Segment Start: Extracted material

(** The record written for a kept row of the input frame. *)
Definition record_of (r : gmap string Cell) : gmap string JVal :=
  list_to_map
    [("annotation_id", JStr "placeholder");
     ("exp_split", JStr "test");
     ("text", JStr (csv_field (r !!! "claim")));
     ("label", JInt (if bool_decide (r !!! "label" = CStr "true") then 1 else 0));
     ("label_id", JStr (astype_str (r !!! "label")))].

Definition prep_of (r : gmap string Cell) : option (gmap string Cell) :=
  if true_or_false (r !!! "label")
  then Some (row1 (r !!! "claimDate") (r !!! "claim") (r !!! "label"))
  else None.

Definition bi_of (r : gmap string Cell) : gmap string Cell :=
  row2 (r !!! "claim") (r !!! "label").

Lemma prepare_frame (tsv : Frame) :
  has_columns (columns tsv) →
  prepare tsv = Ok (mkFrame df_columns (omap prep_of (rows tsv))).
Proof.
  intros H. rewrite (prepare_rows _ H). do 2 f_equal.
  induction (rows tsv) as [|r rs IH]; [reflexivity|].
  rewrite fmap_cons. cbn [omap list_omap]. rewrite prep1_row0, IH.
  reflexivity.
Qed.

Lemma eq_str_row1 (d c l : Cell) (year : string) :
  eq_str (row1 d c l) "claimDate" year
  = bool_decide (substring 0 4 (astype_str d) = year).
Proof.
  unfold eq_str.
  change (row1 d c l !!! "claimDate")
    with (CStr (substring 0 4 (astype_str d))).
  apply bool_decide_ext. split; [intros [= ->]; reflexivity|intros ->; reflexivity].
Qed.

Lemma year_frame_rows (year : string) (rs : list (gmap string Cell)) :
  year_frame year (mkFrame df_columns (omap prep_of rs))
  = Ok (mkFrame out_columns (bi_of <$> List.filter (goes_to year) rs)).
Proof.
  unfold year_frame, select, loc. cbn [columns rows].
  change (forallb _ _) with true. cbv iota. do 2 f_equal.
  induction rs as [|r rs IH]; [reflexivity|].
  cbn [omap list_omap List.filter]. unfold prep_of at 1, goes_to at 1.
  destruct (true_or_false (r !!! "label")); cbn [andb]; [|exact IH].
  cbn [List.filter]. rewrite eq_str_row1. fold (year_of r).
  destruct (bool_decide (year_of r = year)); [|exact IH].
  rewrite !fmap_cons, IH. f_equal.
Qed.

Segment End: Extracted material

What is being asked: Every line from the first through the one containing "has_columns (columns tsv) →" in the listing above must be given again exactly, with nothing else alongside.

Problem solution:
(** The record written for a kept row of the input frame. *)
Definition record_of (r : gmap string Cell) : gmap string JVal :=
  list_to_map
    [("annotation_id", JStr "placeholder");
     ("exp_split", JStr "test");
     ("text", JStr (csv_field (r !!! "claim")));
     ("label", JInt (if bool_decide (r !!! "label" = CStr "true") then 1 else 0));
     ("label_id", JStr (astype_str (r !!! "label")))].

Definition prep_of (r : gmap string Cell) : option (gmap string Cell) :=
  if true_or_false (r !!! "label")
  then Some (row1 (r !!! "claimDate") (r !!! "claim") (r !!! "label"))
  else None.

Definition bi_of (r : gmap string Cell) : gmap string Cell :=
  row2 (r !!! "claim") (r !!! "label").

Lemma prepare_frame (tsv : Frame) :
  has_columns (columns tsv) →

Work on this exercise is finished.